Esa es la respuesta pavloviana para reinaugurar el ciclo antipolítico: la
solución por arriba. El otro camino va por debajo: reconsiderar los
espacios particulares en los que la gente se mueve para repolitizarlos, como
islas que eventualmente se van conectando en un mismo continente.
“Se nos olvidó qué
hacen los políticos. Se nos olvidó que la política es una práctica”
El lenguaje del
conflicto. Aquí se ha mineralizado todo, y más aún el lenguaje público, que
sigue fijado en categorías cansadas: Polarización, juego suma-cero, dilema
electoral, negociación, acumulación de fuerzas, presión (máxima),
incentivos… Sería ridículo pretender prescindir de ese diccionario, pero es
evidente que, como la Real Academia, hace falta “fijar y dar esplendor” a
esos vocablos que todos usan sin querer decir lo mismo. Repolitizar es en
definitiva eso: darle significado nuevo y común a los instrumentos de la
política. Y el sentido de las palabras viene de la acción, no únicamente de
peroraciones eruditas o modelos académicos.
Acción, no reacción. Se nos olvidó qué hacen los políticos. Se nos olvidó que la política es una práctica, como la medicina es una práctica que necesariamente está informada de unos saberes específicos pero que no puede prescindir del paciente en carne y hueso. Justo en este momento de desafección política es que están apareciendo los lugares en que hay que hacer política: esos lugares apenas visibles, bien alejados de la gran épica, en donde se pueden confrontar, en la práctica, los proyectos, las intenciones y los intereses de las partes.
Un efecto predecible
como un boomerang. En el afán del chavismo de hegemonizar la vida pública
colonizando todas las instituciones y arruinándolas, está contenida
la despolitización que ahora corroe su propia base de dominación. El efecto
inesperado sobrepasó a los beneficios de esa concepción del poder. Mandan
pero no gobiernan, se diría. Desarmaron el juguete, lo destriparon, se
desaparecieron las piezas y no sirve para nada. Y ahí está, para usar el
lenguaje deslucido, el incentivo para abrir el juego político en la
escala en que es posible ahora hacerlo. Es la lógica detrás de la idea de
definir espacios para plantear negociaciones parciales que
repoliticen, en el doble sentido de que vuelvan a mostrar que la política sirve
para disputar el poder en distintas escalas -y no solo en la gran escala
del cambio político-, y de que el poder político sirve para conectar
a la gente con el bienestar y no con la dominación.
Lo parcial, lo total,
lo fractal. La enciclopedia de los casos de transición política es
bastante gruesa y también sirve como arma arrojadiza en discusiones
interminables acerca de cómo ocurrieron los cambios democratizadores en
otros países y momentos. Los relatos formalizados que acaban siendo contenidos
en libros, artículos o incluso narrativas de los
protagonistas no dan cuenta nunca de la complejidad de esos procesos.

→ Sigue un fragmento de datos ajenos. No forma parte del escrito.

Lemma run_step_hit self spec0 ion vs :
  find (_dda_list self) (precursor_mz spec0) (ms1_tol self)
       (precursor_charge spec0) = Ok (Some ion) ->
  Forall2 (fun r v => get_intensity spec0 r (ms2_tol self) = Ok v)
          REPORTERS vs ->
  run_step self spec0 =
  Ok (Some {| rec_scan := scan spec0;
              rec_precursor_mz := Ion_mz ion;
              reporters := zip REPORTERS vs |}).
Proof.
  intros H HF. unfold run_step. rewrite H, bind_Ok.
  rewrite (dict_comp_zip _ REPORTERS vs HF REPORTERS_distinct), bind_Ok.
  reflexivity.
Qed.

(** C2.  [run] takes the spectra one at a time, in order.  After a prefix
    [pre] that ran to its end yielding [out], the next spectrum adds
    nothing when [find] on its precursor m/z and charge returns [None],
    and the rest is processed as before; when [find] returns an ion and
    [get_intensity] returns a value for each reporter, it adds exactly one
    record: the spectrum's scan, the m/z of the matched reference ion, and
    the reporters of [REPORTERS] in their order, each with the value of
    [get_intensity] at that reporter under the ms2 tolerance. *)
Theorem run_spec (self : ReporterSearcher) (pre : list Spectrum)
  (spec0 : Spectrum) (post : list Spectrum) (out : list SearchRecord) :
  run self pre = (out, None) ->
  (find (_dda_list self) (precursor_mz spec0) (ms1_tol self)
        (precursor_charge spec0) = Ok None ->
   run self (pre ++ spec0 :: post)
   = (out ++ (run self post).1, (run self post).2)) /\
  (forall ion vs,
     find (_dda_list self) (precursor_mz spec0) (ms1_tol self)
          (precursor_charge spec0) = Ok (Some ion) ->
     Forall2 (fun r v => get_intensity spec0 r (ms2_tol self) = Ok v)
             REPORTERS vs ->
     run self (pre ++ spec0 :: post)
     = (out ++ {| rec_scan := scan spec0;
                  rec_precursor_mz := Ion_mz ion;
                  reporters := zip REPORTERS vs |} :: (run self post).1,
        (run self post).2) /\
     (zip REPORTERS vs).*1 = REPORTERS).
Proof.
  intros Hpre. split.
  - intros Hmiss. rewrite (run_app self pre (spec0 :: post) out Hpre).
    cbn [run]. rewrite (run_step_miss self spec0 Hmiss). reflexivity.
  - intros ion vs Hhit HF. split.
    + rewrite (run_app self pre (spec0 :: post) out Hpre).
      cbn [run]. rewrite (run_step_hit self spec0 ion vs Hhit HF).
      destruct (run self post) as [records e]. reflexivity.
    + apply fst_zip. apply Forall2_length in HF. lia.
Qed.
Lemma retry_budget_run (startSeq : N) (retxTimer : Z) (inputs : list Input) :
  startSeq ≤ uint32_max →
  let evs := log inputs (initial startSeq L R retxTimer) in
  N.of_nat (occurrences (TransmitInterest s) evs) ≤ R ∧
  (occurrences (RttDiscardInterestBySeq s) evs ≤ 1)%nat ∧
  (RttDiscardInterestBySeq s ∈ evs →
     N.of_nat (occurrences (TransmitInterest s) evs) = R ∧
     absent s (final inputs (initial startSeq L R retxTimer))).
Proof.
  intros Hs. cbv zeta.
  destruct (initial_inv startSeq L R retxTimer Hs) as [Hwf Hinv].
  assert (retry_inv (initial startSeq L R retxTimer) (0%nat, 0%nat)) as H0.
  { constructor; cbn; try done.
    intros _. split_and!; try done; try lia. }
  pose proof (run_invariant retry_inv (λ a st, retry_upd a (out st))
                (λ i c a, handle_retry_inv i c a) inputs _ _ Hwf Hinv H0) as [_ _ Hk Hu].
  rewrite retry_upd_log in Hk, Hu. fold (log inputs (initial startSeq L R retxTimer)) in Hk, Hu.
  cbn [retry_upd fst snd] in Hk, Hu.
  destruct (final_inv inputs _ Hwf Hinv) as [_ [Hc Hd Hto _]].
  rewrite occurrences_elem_of.
  destruct (decide (s ∈ dom (m_seqRetxCounts (final inputs (initial startSeq L R retxTimer)))))
    as [Hin|Hin].
  - destruct (Hk Hin) as (_ & _ & _ & ? & ? & _). split_and!; [done|lia|lia].
  - destruct (Hu Hin) as (Hnr & ? & ? & Hex & _). split_and!; [done|done|].
    intros ?. split; [apply Hex; lia|].
    unfold absent. split_and!; [done| |done| |]; set_solver.
Qed.

(** *** The timeouts of a sequence *)





















End retry_budget.

(** Scenario A: one sequence, never answered; every timeout check finds it
    expired. *)
Definition scenario_A : list Input :=
  [Start; Tick 0; RetxCheck 100 10; Tick 100; RetxCheck 200 10; Tick 200;
   RetxCheck 300 10].

(** Whether the timeout scan of a step finds the entry of [s] due (it holds
    one entry a sequence), and how often the scans of a run do. *)
Definition expired (s : N) (st : Step) : nat :=
  match input st with
  | RetxCheck now rto =>
      length (filter (λ e, seq e = s) (due now rto (m_seqTimeouts (pre st))))
  | _ => 0%nat
  end.






Lemma final_app (i1 i2 : list Input) (c : Consumer) :
  final (i1 ++ i2) c = final i2 (final i1 c).
Proof. revert c. induction i1 as [|i i1 IH]; intros c; [done|]. cbn. apply IH. Qed.
(** * DCSync: the directory-access layer (DCSync/network/LDAP.py)

    A shallow embedding of [DCSync.structures.Target] and of the class
    [DCSync.network.LDAP]: transport negotiation ([__getPort],
    [__tryLDAPS], [__tryLDAP]), the authenticator ([__Authentication],
    [kerberosAuthentication]), the paged search ([search]) and the two
    directory queries built on it ([getNamingContexts], [getAllUsers]).

    The ldap3 library, the Kerberos collaborator and the remote server are
    not part of the program: they are an oracle ([Network]) the program
    calls.  Every call and its reply is appended to a trace ([wire]), so
    that statements about the order and the content of what is sent can be
    made.  Python exceptions, [exit(1)] and the recursion depth of [search]
    are outcomes of a small state-and-error monad. *)

From stdpp Require Import base option list strings gmap pretty.
From Stdlib Require Import ZArith Lia.

Local Open Scope string_scope.
Local Open Scope list_scope.
Local Open Scope Z_scope.

(** ** Python values *)

(** The value of one response control: [ctrl["value"]["cookie"]]. *)
Record ControlValue := mkControlValue { value_cookie : option string }.

(** [ldapConn.result]: a dict; its ["controls"] entry, when present, is a
    dict from control OIDs to control values. *)
Record LdapResult := mkLdapResult {
  res_result : Z;                                     (* result["result"], the LDAP result code *)
  res_description : string;                           (* result["description"] *)
  res_controls : option (gmap string ControlValue)    (* result.get("controls", ...) *)
}.

(** Exceptions that the code raises, catches, or lets through. *)
Inductive Exn :=
| LDAPSocketOpenError
| LDAPSocketReceiveError
| IndexError
| KeyError (key : string)
| TypeError
| AttributeError (name : string)
| UnicodeDecodeError
| Exception_ (response : list LdapResult)   (* [raise Exception(response)] *)
| OtherError (name : string).               (* anything else a collaborator raises *)

(** How a call ends: a value, an exception on its way up, [exit(code)]
    (SystemExit, which [except IndexError] does not catch), or the
    recursion budget of the model used up. *)
Inductive Outcome (A : Type) :=
| Ok (a : A)
| Raise (e : Exn)
| Exit (code : Z)
| OutOfFuel.
Arguments Ok {A} a.
Arguments Raise {A} e.
Arguments Exit {A} code.
Arguments OutOfFuel {A}.

(** Truthiness of the Python values that the code tests. *)
Definition truthy_int (v : option Z) : bool :=
  match v with Some n => negb (n =? 0) | None => false end.

Definition truthy_bool (v : option bool) : bool :=
  match v with Some b => b | None => false end.

Definition truthy_str (v : option string) : bool :=
  match v with Some s => negb (bool_decide (s = "")) | None => false end.
(** * Verification of the Zhipu content generator and the auth dialog

    A shallow embedding of [packages/core/src/core/zhipuContentGenerator.ts]
    (the tool-enabled generator) and of the escape handling of
    [AuthDialog.tsx], with the properties the specification states about them.

    Scope of the model.
    - Strings are sequences of 8-bit characters ([string]); text is assumed to
      be ASCII where a JavaScript built-in is sensitive to it
      ([String.prototype.trim] strips the ASCII white space only).
    - What arrives from the vendor is untyped: the code casts the result of
      [JSON.parse] to an interface without checking it, so the response side
      works on [JSValue], with property access that throws [TypeError] on
      [undefined] and [null], as the JavaScript it stands for.
    - Numbers are carried by their decimal literal; the code never computes
      with them (it tests truthiness and [length > 0] only), and rounding to a
      double is not modelled.
    - A [JSValue] is a JSON tree (what [JSON.parse] returns; the tools of a
      request are modelled as one too): none of its values can be called, so
      converting to a string an object that has a property [toString] of its
      own throws a [TypeError], in a template literal, in the argument of
      [JSON.parse] and in a comparison with a number alike.
    - The request side is typed as [@google/genai] types it.
    - Console output, telemetry, HTTP requests and yielded fragments are
      recorded, in order, in a trace of events. *)

From Stdlib Require Import String Ascii List Bool Arith ZArith Lia DecimalString.
Import ListNotations.
Local Open Scope string_scope.
Local Open Scope list_scope.

Set Implicit Arguments.
Set Warnings "-register-all".

(** ** JavaScript values and the built-ins the adapter calls *)
Module JS.

Inductive JSValue : Type :=
| JUndefined
| JNull
| JBool (b : bool)
| JNumber (lit : string)
| JString (s : string)
| JArray (elems : list JSValue)
| JObject (props : list (string * JSValue)).

(** Errors a modelled computation can throw. [Error prefix cause] is
    [new Error(prefix + cause.message)]. *)
Inductive JSError : Type :=
| SyntaxError
| TypeError
| Error (prefix : string) (cause : option JSError).

(** *** Strings *)

Definition nl : ascii := ascii_of_nat 10.

Fixpoint startsWith (p s : string) : bool :=
  match p, s with
  | EmptyString, _ => true
  | String a p', String b s' => Ascii.eqb a b && startsWith p' s'
  | String _ _, EmptyString => false
  end.

(** [s.slice(n)] for [0 <= n]. *)
Fixpoint slice (n : nat) (s : string) : string :=
  match n, s with
  | O, _ => s
  | S n', String _ s' => slice n' s'
  | S _, EmptyString => EmptyString
  end.

(** [s.split] on the newline character: never empty, the last element is what follows the last
    newline. *)
Fixpoint split_nl (s : string) : list string :=
  match s with
  | EmptyString => [EmptyString]
  | String c s' =>
      if Ascii.eqb c nl then EmptyString :: split_nl s'
      else match split_nl s' with
           | h :: t => String c h :: t
           | [] => [String c EmptyString]
           end
  end.

Definition is_trim_space (c : ascii) : bool :=
  let n := nat_of_ascii c in
  (Nat.leb 9 n && Nat.leb n 13) || Nat.eqb n 32.

Fixpoint trim_start (s : string) : string :=
  match s with
  | String c s' => if is_trim_space c then trim_start s' else s
  | EmptyString => EmptyString
  end.

(** Drops trailing white space: a character is kept when something that is
    kept follows it, or when it is not white space itself. *)
Fixpoint trim_end (s : string) : string :=
  match s with
  | EmptyString => EmptyString
  | String c s' =>
      match trim_end s' with
      | EmptyString => if is_trim_space c then EmptyString else String c EmptyString
      | r => String c r
      end
  end.

Definition trim (s : string) : string := trim_end (trim_start s).

Fixpoint join (sep : string) (l : list string) : string :=
  match l with
  | [] => EmptyString
  | [x] => x
  | x :: r => x ++ sep ++ join sep r
  end.

Definition string_of_nat (n : nat) : string :=
  NilEmpty.string_of_uint (Nat.to_uint n).

(** *** Dynamic operations *)

Definition truthy_number (lit : string) : bool :=
  (fix go (s : string) : bool :=
     match s with
     | EmptyString => false
     | String c s' =>
         if (Ascii.eqb c "e" || Ascii.eqb c "E")%char then false
         else if (Nat.leb 49 (nat_of_ascii c) && Nat.leb (nat_of_ascii c) 57) then true
         else go s'
     end) lit.

Definition truthy (v : JSValue) : bool :=
  match v with
  | JUndefined | JNull => false
  | JBool b => b
  | JNumber lit => truthy_number lit
  | JString s => negb (String.eqb s EmptyString)
  | JArray _ | JObject _ => true
  end.

Definition is_nullish (v : JSValue) : bool :=
  match v with JUndefined | JNull => true | _ => false end.

(** [v === 'k'] for a string constant. *)
Definition strict_eq_string (v : JSValue) (k : string) : bool :=
  match v with JString s => String.eqb s k | _ => false end.

Fixpoint lookup (k : string) (props : list (string * JSValue)) : option JSValue :=
  match props with
  | [] => None
  | (k', v) :: r => if String.eqb k k' then Some v else lookup k r
  end.

(** [o[k] = v] on the property list of an object: an existing key keeps its
    place. *)
Fixpoint set_prop (k : string) (v : JSValue) (props : list (string * JSValue))
  : list (string * JSValue) :=
  match props with
  | [] => [(k, v)]
  | (k', v') :: r =>
      if String.eqb k k' then (k, v) :: r else (k', v') :: set_prop k v r
  end.

(** [v.k] where [v] is not nullish. Only data properties matter: the names the
    adapter reads are none of the inherited ones, except [length]. *)
Definition own_prop (v : JSValue) (k : string) : JSValue :=
  match v with
  | JObject props => match lookup k props with Some x => x | None => JUndefined end
  | JArray l => if String.eqb k "length" then JNumber (string_of_nat (List.length l)) else JUndefined
  | JString s => if String.eqb k "length" then JNumber (string_of_nat (String.length s)) else JUndefined
  | _ => JUndefined
  end.

(** [ToString(v)], as [JSON.parse] applies it to an argument that is not a
    string. *)
Fixpoint to_string (v : JSValue) : string :=
  match v with
  | JUndefined => "undefined"
  | JNull => "null"
  | JBool true => "true"
  | JBool false => "false"
  | JNumber lit => lit
  | JString s => s
  | JArray l =>
      join ","
        ((fix go (l : list JSValue) : list string :=
            match l with
            | [] => []
            | x :: r => (if is_nullish x then EmptyString else to_string x) :: go r
            end) l)
  | JObject _ => "[object Object]"
  end.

Una cosa es cierta: las negociaciones que, tarde o temprano, componen
toda transición política, no empiezan cuando los enviados se sientan
frente a frente en una mesa. Son necesariamente un resultado, no un punto de
partida. Vienen precedidas de un proceso largo de preparación, de medición
de capacidades, de clarificación de la distancia entre lo que se
quiere y lo que se puede obtener, de análisis de costos, y sobre
todo, de conocimiento del adversario. Hoy aquí hay unas oportunidades para
desarrollar ese músculo negociador. El Consejo Nacional Electoral, la
materia salarial, la agenda presentada por Fedecámaras, el ámbito
sanitario y la acción humanitaria. En todas estas agendas hay oportunidad
de presionar y obtener avances institucionales, al tiempo que se recupera la
confrontación política in loco, como dicen en lenguaje diplomático.
¿Servirá la brújula
vikinga? Desembarcan los escandinavos, en ese ir y venir incansable que
aprendieron hace diez siglos. Han vuelto los noruegos, porque están
leyendo unas runas favorables, más allá de que todo el mundo habla de negociación sin
querer decir lo mismo. A lo mejor Odin ayuda a que hablemos la misma
lengua, pero mientras tanto, hay que poner la mesa.